◆ TASK GOAL ◆
Copy the lines exactly. Begin at the first line of the data and stop after the line with "active_bytes : Z;".
■ ■ ■ ■
(* ===== verification/Blockers.v ===== *)
(** * What an operation waits for

    [control/src/vonk_control/operation_blockers.py]: one blocker with its evidence,
    [make_blocker] that builds one from free text, and [bound_blockers], the bounded
    snapshot an operation stores, most severe causes first.  A reason code is its stored
    word. *)
From stdpp Require Import sorting.
From S2P Require Import Prelude Vocabulary ReasonCodes.

(** ** Blockers *)
Record IdentityConflict := {
  identity : string;
  submitted : string;
  authoritative : option string;
}.
#[global] Instance IdentityConflict_eq : EqDecision IdentityConflict.
Proof. solve_decision. Defined.

Record BlockingOperation := {
  blocking_id : string;
  blocking_kind : string;
}.
#[global] Instance BlockingOperation_eq : EqDecision BlockingOperation.
Proof. solve_decision. Defined.

Record StorageReliefEvidence := {
  required_free_bytes : Z;
  storage_available_bytes : Z;
  reclaimable_bytes : Z;
}.
#[global] Instance StorageReliefEvidence_eq : EqDecision StorageReliefEvidence.
Proof. solve_decision. Defined.

Record SwapShortfallEvidence := {
  active_bytes : Z;
  evidence_desired_bytes : option Z;
  evidence_used_bytes : Z;
  evidence_held_bytes : Z;
  usable_bytes : Z;
  rise_bytes : Z;
  needed_setting_bytes : Z;
}.
#[global] Instance SwapShortfallEvidence_eq : EqDecision SwapShortfallEvidence.
Proof. solve_decision. Defined.

Inductive severity := error | warning | info.
#[global] Instance severity_eq : EqDecision severity.
Proof. solve_decision. Defined.

Record OperationBlocker := {
  code : string;
  detail : string;
  severity_of : severity;
  node_ids : list string;
  identity_conflict : option IdentityConflict;
  blocker_operation : option BlockingOperation;
  blocker_storage : option StorageReliefEvidence;
  blocker_swap : option SwapShortfallEvidence;
  blocker_run_id : option string;
}.
#[global] Instance OperationBlocker_eq : EqDecision OperationBlocker.
Proof. solve_decision. Defined.

Definition MAX_BLOCKERS : nat := 16.

(** [(code, tuple(node_ids))] *)
Definition key : Type := string * list string.
Definition blocker_key (b : OperationBlocker) : key := (code b, node_ids b).

Definition rank (s : severity) : Z := match s with error => 0 | warning => 1 | info => 2 end.

(** Keep the first blocker of each key. *)
Fixpoint unique_blockers (seen : list key) (l : list OperationBlocker) : list OperationBlocker :=
  match l with
  | [] => []
  | b :: rest =>
      if mem (blocker_key b) seen then unique_blockers seen rest
      else b :: unique_blockers (blocker_key b :: seen) rest
  end.

(** [list.sort(key=...)]: a stable sort. *)
Fixpoint insert_by {A} (k : A -> Z) (x : A) (l : list A) : list A :=
  match l with
  | [] => [x]
  | y :: rest => if k x <=? k y then x :: l else y :: insert_by k x rest
  end.
Definition sort_by {A} (k : A -> Z) (l : list A) : list A := fold_right (insert_by k) [] l.

Definition bound_blockers (blockers : list OperationBlocker) : list OperationBlocker :=
  take MAX_BLOCKERS (sort_by (fun b => rank (severity_of b)) (unique_blockers [] blockers)).

(** ** Building a blocker *)

(** [OperationReason | ProgressAlarmCode]: the words a blocker's code may be. *)
Definition is_blocker_reason (w : string) : bool :=
  is_operation_reason w || mem w (words ProgressAlarmCode).

(** [[0-9a-f]] *)
Definition is_hex_char (c : Ascii.ascii) : bool :=
  let n := Ascii.nat_of_ascii c in
  (Nat.leb 48 n && Nat.leb n 57) || (Nat.leb 97 n && Nat.leb n 102).

(** [^spk_[0-9a-f]{32}$], matched in full. *)
Definition _NODE_PATTERN (node : string) : bool :=
  String.prefix "spk_" node && Nat.eqb (String.length node) 36
  && all_chars is_hex_char (String.substring 4 32 node).

(** The constraints of the blocker's fields. *)
Definition valid_blocker (b : OperationBlocker) : bool :=
  is_blocker_reason (code b)
  && Nat.leb 1 (String.length (detail b)) && Nat.leb (String.length (detail b)) 512
  && forallb _NODE_PATTERN (node_ids b) && Nat.leb (length (node_ids b)) 32.

(** A code outside the closed vocabularies is a [ValidationError]. *)
Definition make_blocker (code_ detail_ : string) (severity_ : severity) (nodes_in : list string)
    (swap_ : option SwapShortfallEvidence) : result OperationBlocker :=
  let nodes := sorted (remove_dups (List.filter _NODE_PATTERN nodes_in)) in
  if is_blocker_reason code_ then
    Ok {| code := code_;
          detail := str_take 512
                      (default "waiting" (str_or (Some detail_) (str_or (Some code_) None)));
          severity_of := severity_;
          node_ids := take 32 nodes;
          identity_conflict := None;
          blocker_operation := None;
          blocker_storage := None;
          blocker_swap := swap_;
          blocker_run_id := None |}
  else Raise (ValueError "code").

(** [blocker.model_copy(update={"operation": ...})] *)
Definition with_operation (o : BlockingOperation) (b : OperationBlocker) : OperationBlocker := {|
  code := code b; detail := detail b; severity_of := severity_of b; node_ids := node_ids b;
  identity_conflict := identity_conflict b; blocker_operation := Some o;
  blocker_storage := blocker_storage b; blocker_swap := blocker_swap b;
  blocker_run_id := blocker_run_id b |}.

(** ** Facts *)

Lemma empty_not_reason : is_blocker_reason EmptyString = false.
Proof. vm_compute. reflexivity. Qed.

Lemma str_take_length n s : String.length (str_take n s) = Nat.min n (String.length s).
Proof.
  unfold str_take. revert s; induction n as [|n IH]; intros [|c s]; simpl; try done.
  by rewrite IH.
Qed.

Lemma is_blocker_operation w : is_operation_reason w = true -> is_blocker_reason w = true.
Proof. unfold is_blocker_reason. by intros ->. Qed.

(** A blocker is built exactly when its code is in the vocabulary, and then keeps every
    bound of the stored contract whatever text and Spark ids it was given: the text is
    cut, unreadable ids and repeats are dropped and the rest sorted. *)
Lemma make_blocker_spec c d sev ids sw :
  (is_ok (make_blocker c d sev ids sw) <-> is_blocker_reason c = true) /\
  (is_blocker_reason c = true -> exists b,
     make_blocker c d sev ids sw = Ok b /\ valid_blocker b = true /\ code b = c /\
     StronglySorted str_le (node_ids b) /\ NoDup (node_ids b) /\
     forall n, n ∈ node_ids b -> n ∈ ids).
Proof.
  unfold make_blocker. split.
  { destruct (is_blocker_reason c); split; try done; [intros _; apply is_ok_Ok|by intros [? ?]]. }
  intros Hc. rewrite Hc. eexists. split; [reflexivity|].
  set (ns := remove_dups (List.filter _NODE_PATTERN ids)).
  assert (sorted ns ≡ₚ ns) as Hp by apply merge_sort_Permutation.
  assert (StronglySorted str_le (sorted ns)) as Hs.
  { apply Sorted_StronglySorted; [exact str_le_trans|]. apply Sorted_merge_sort. exact str_le_total. }
  rewrite <- (take_drop 32 (sorted ns)) in Hs, Hp.
  assert (forall n, n ∈ take 32 (sorted ns) -> _NODE_PATTERN n = true /\ n ∈ ids) as Hin.
  { intros n Hn. assert (n ∈ ns) as Hn' by (rewrite <- Hp; apply elem_of_app; by left).
    apply elem_of_remove_dups, list_elem_of_In, List.filter_In in Hn' as [? ?].
    by rewrite list_elem_of_In. }
  unfold valid_blocker. cbn [code detail node_ids]. split_and!; [|done| | |].
  - rewrite Hc, str_take_length, length_take. rewrite !andb_true_iff, !Nat.leb_le.
    rewrite forallb_forall. split_and!; try done; try lia.
    + assert (c <> EmptyString) as Hne by (intros ->; by rewrite empty_not_reason in Hc).
      assert (forall s, s <> EmptyString -> (1 <= Nat.min 512 (String.length s))%nat) as Hlen
        by (intros [|x s]; [done|]; change (String.length (String x s)) with (S (String.length s)); lia).
      unfold str_or. repeat case_decide; by apply Hlen.
    + intros n Hn%list_elem_of_In. by apply Hin.
  - by eapply StronglySorted_app_1_l.
  - assert (NoDup ns) as Hnd by apply NoDup_remove_dups. rewrite <- Hp in Hnd.
    by apply NoDup_app in Hnd as [? _].
  - intros n Hn. by apply Hin.
Qed.

Lemma insert_by_perm {A} (f : A -> Z) x l : insert_by f x l ≡ₚ x :: l.
Proof.
  induction l as [|y l IH]; simpl; [done|]. case_match; [done|]. rewrite IH. constructor.
Qed.

Lemma sort_by_perm {A} (f : A -> Z) l : sort_by f l ≡ₚ l.
Proof. induction l as [|x l IH]; simpl; [done|]. by rewrite insert_by_perm, IH. Qed.

(** Sorting by a key is stable: each key's elements keep their order. *)
Lemma insert_by_filter {A} (f : A -> Z) v x l :
  List.filter (fun y => f y =? v) (insert_by f x l) =
  if f x =? v then x :: List.filter (fun y => f y =? v) l else List.filter (fun y => f y =? v) l.
Proof.
  induction l as [|y l IH]; simpl; [done|].
  destruct (f x <=? f y) eqn:E; simpl; [done|]. rewrite IH.
  destruct (f x =? v) eqn:E1, (f y =? v) eqn:E2; try done. lia.
Qed.

Lemma sort_by_filter {A} (f : A -> Z) v l :
  List.filter (fun y => f y =? v) (sort_by f l) = List.filter (fun y => f y =? v) l.
Proof. induction l as [|x l IH]; simpl; [done|]. by rewrite insert_by_filter, IH. Qed.

Lemma insert_by_sorted {A} (f : A -> Z) x l :
  StronglySorted (fun a b => f a <= f b) l ->
  StronglySorted (fun a b => f a <= f b) (insert_by f x l).
Proof.
  induction 1 as [|y l Hl IH Hy]; simpl; [by repeat constructor|].
  destruct (f x <=? f y) eqn:E; bools.
  - constructor; [by constructor|]. constructor; [done|]. eapply Forall_impl; [exact Hy|].
    simpl. lia.
  - constructor; [done|]. rewrite insert_by_perm. constructor; [lia|done].
Qed.

Lemma sort_by_sorted {A} (f : A -> Z) l : StronglySorted (fun a b => f a <= f b) (sort_by f l).
Proof. induction l; simpl; [constructor|]. by apply insert_by_sorted. Qed.

Lemma unique_blockers_spec l : forall seen,
  NoDup (blocker_key <$> unique_blockers seen l) /\
  (forall b, b ∈ unique_blockers seen l -> b ∈ l /\ blocker_key b ∉ seen) /\
  (forall b, b ∈ l -> blocker_key b ∈ seen \/ blocker_key b ∈ blocker_key <$> unique_blockers seen l).
Proof.
  induction l as [|x l IH]; intros seen; simpl.
  { split_and!; [constructor|by intros b ?%elem_of_nil|by intros b ?%elem_of_nil]. }
  case_match eqn:E; bools.
  - destruct (IH seen) as (H1 & H2 & H3). split_and!; [done| |].
    + intros b Hb. destruct (H2 b Hb). split; [by right|done].
    + intros b [->|Hb]%elem_of_cons; [by left|by apply H3].
  - destruct (IH (blocker_key x :: seen)) as (H1 & H2 & H3). split_and!.
    + rewrite fmap_cons. constructor; [|done].
      intros (b & Hk & Hb)%list_elem_of_fmap. destruct (H2 b Hb) as [_ Hn]. apply Hn.
      rewrite Hk. left.
    + intros b [->|Hb]%elem_of_cons; [split; [left|done]|]. destruct (H2 b Hb) as [? Hn].
      split; [by right|]. intros ?. apply Hn. by right.
    + intros b [->|Hb]%elem_of_cons; [right; left|].
      destruct (H3 b Hb) as [[->|?]%elem_of_cons|?]; [right; left|by left|right; by right].
Qed.

(** The list an operation stores is a bounded snapshot: at most [MAX_BLOCKERS]
    blockers of the given ones, one per code and Sparks, most severe first, and
    a cause is left out only when the list is full of causes at least as severe. *)
Theorem bound_blockers_spec l :
  let stored := bound_blockers l in
  (length stored <= MAX_BLOCKERS)%nat /\
  (forall b, b ∈ stored -> b ∈ l) /\ NoDup (blocker_key <$> stored) /\
  StronglySorted (fun a b => rank (severity_of a) <= rank (severity_of b)) stored /\
  (forall b, b ∈ l -> blocker_key b ∉ blocker_key <$> stored ->
     length stored = MAX_BLOCKERS /\
     exists b', b' ∈ l /\ blocker_key b' = blocker_key b /\
       forall s, s ∈ stored -> rank (severity_of s) <= rank (severity_of b')).
Proof.
  unfold bound_blockers. set (f := fun b => rank (severity_of b)).
  destruct (unique_blockers_spec l []) as (Hnd & Hsub & Hall). set (u := unique_blockers [] l) in *.
  pose proof (sort_by_perm f u) as Hp. pose proof (sort_by_sorted f u) as Hs.
  set (v := sort_by f u) in *.
  assert (v = take MAX_BLOCKERS v ++ drop MAX_BLOCKERS v)%list as Hv by (by rewrite take_drop).
  rewrite Hv in Hp, Hs.
  assert (forall b, b ∈ take MAX_BLOCKERS v -> b ∈ u) as Hin.
  { intros b Hb. rewrite <- Hp. apply elem_of_app. by left. }
  split; [rewrite length_take; lia|]. split; [intros b Hb; by apply Hsub, Hin|].
  split; [|split].
  - rewrite <- Hp, fmap_app in Hnd. by apply NoDup_app in Hnd as [? _].
  - by eapply StronglySorted_app_1_l.
  - intros b Hb Hno. destruct (Hall b Hb) as [[]%elem_of_nil|(b' & Hk & Hb')%list_elem_of_fmap].
    assert (b' ∈ drop MAX_BLOCKERS v) as Hd.
    { rewrite <- Hp in Hb'. apply elem_of_app in Hb' as [Ht|?]; [|done].
      destruct Hno. rewrite Hk. by apply list_elem_of_fmap_2. }
    split.
    + rewrite length_take. assert (length (drop MAX_BLOCKERS v) <> 0%nat) as Hlen.
      { destruct (drop MAX_BLOCKERS v); [by apply elem_of_nil in Hd|done]. }
      rewrite length_drop in Hlen. lia.
    + exists b'. split; [by apply Hsub|]. split; [done|]. intros s Hs'.
      by apply (StronglySorted_app_1_elem_of _ _ _ s b' Hs).
Qed.

(** The stored order is stable: the causes of one severity keep the order they were
    given in. *)
Lemma bound_blockers_stable l v :
  List.filter (fun b => rank (severity_of b) =? v)
    (sort_by (fun b => rank (severity_of b)) (unique_blockers [] l)) =
  List.filter (fun b => rank (severity_of b) =? v) (unique_blockers [] l).
Proof. apply sort_by_filter. Qed.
■ ■ ■ ■
◆ EXERCISE SOLUTION ◆
(* ===== verification/Blockers.v ===== *)
(** * What an operation waits for

    [control/src/vonk_control/operation_blockers.py]: one blocker with its evidence,
    [make_blocker] that builds one from free text, and [bound_blockers], the bounded
    snapshot an operation stores, most severe causes first.  A reason code is its stored
    word. *)
From stdpp Require Import sorting.
From S2P Require Import Prelude Vocabulary ReasonCodes.

(** ** Blockers *)
Record IdentityConflict := {
  identity : string;
  submitted : string;
  authoritative : option string;
}.
#[global] Instance IdentityConflict_eq : EqDecision IdentityConflict.
Proof. solve_decision. Defined.

Record BlockingOperation := {
  blocking_id : string;
  blocking_kind : string;
}.
#[global] Instance BlockingOperation_eq : EqDecision BlockingOperation.
Proof. solve_decision. Defined.

Record StorageReliefEvidence := {
  required_free_bytes : Z;
  storage_available_bytes : Z;
  reclaimable_bytes : Z;
}.
#[global] Instance StorageReliefEvidence_eq : EqDecision StorageReliefEvidence.
Proof. solve_decision. Defined.

Record SwapShortfallEvidence := {
  active_bytes : Z;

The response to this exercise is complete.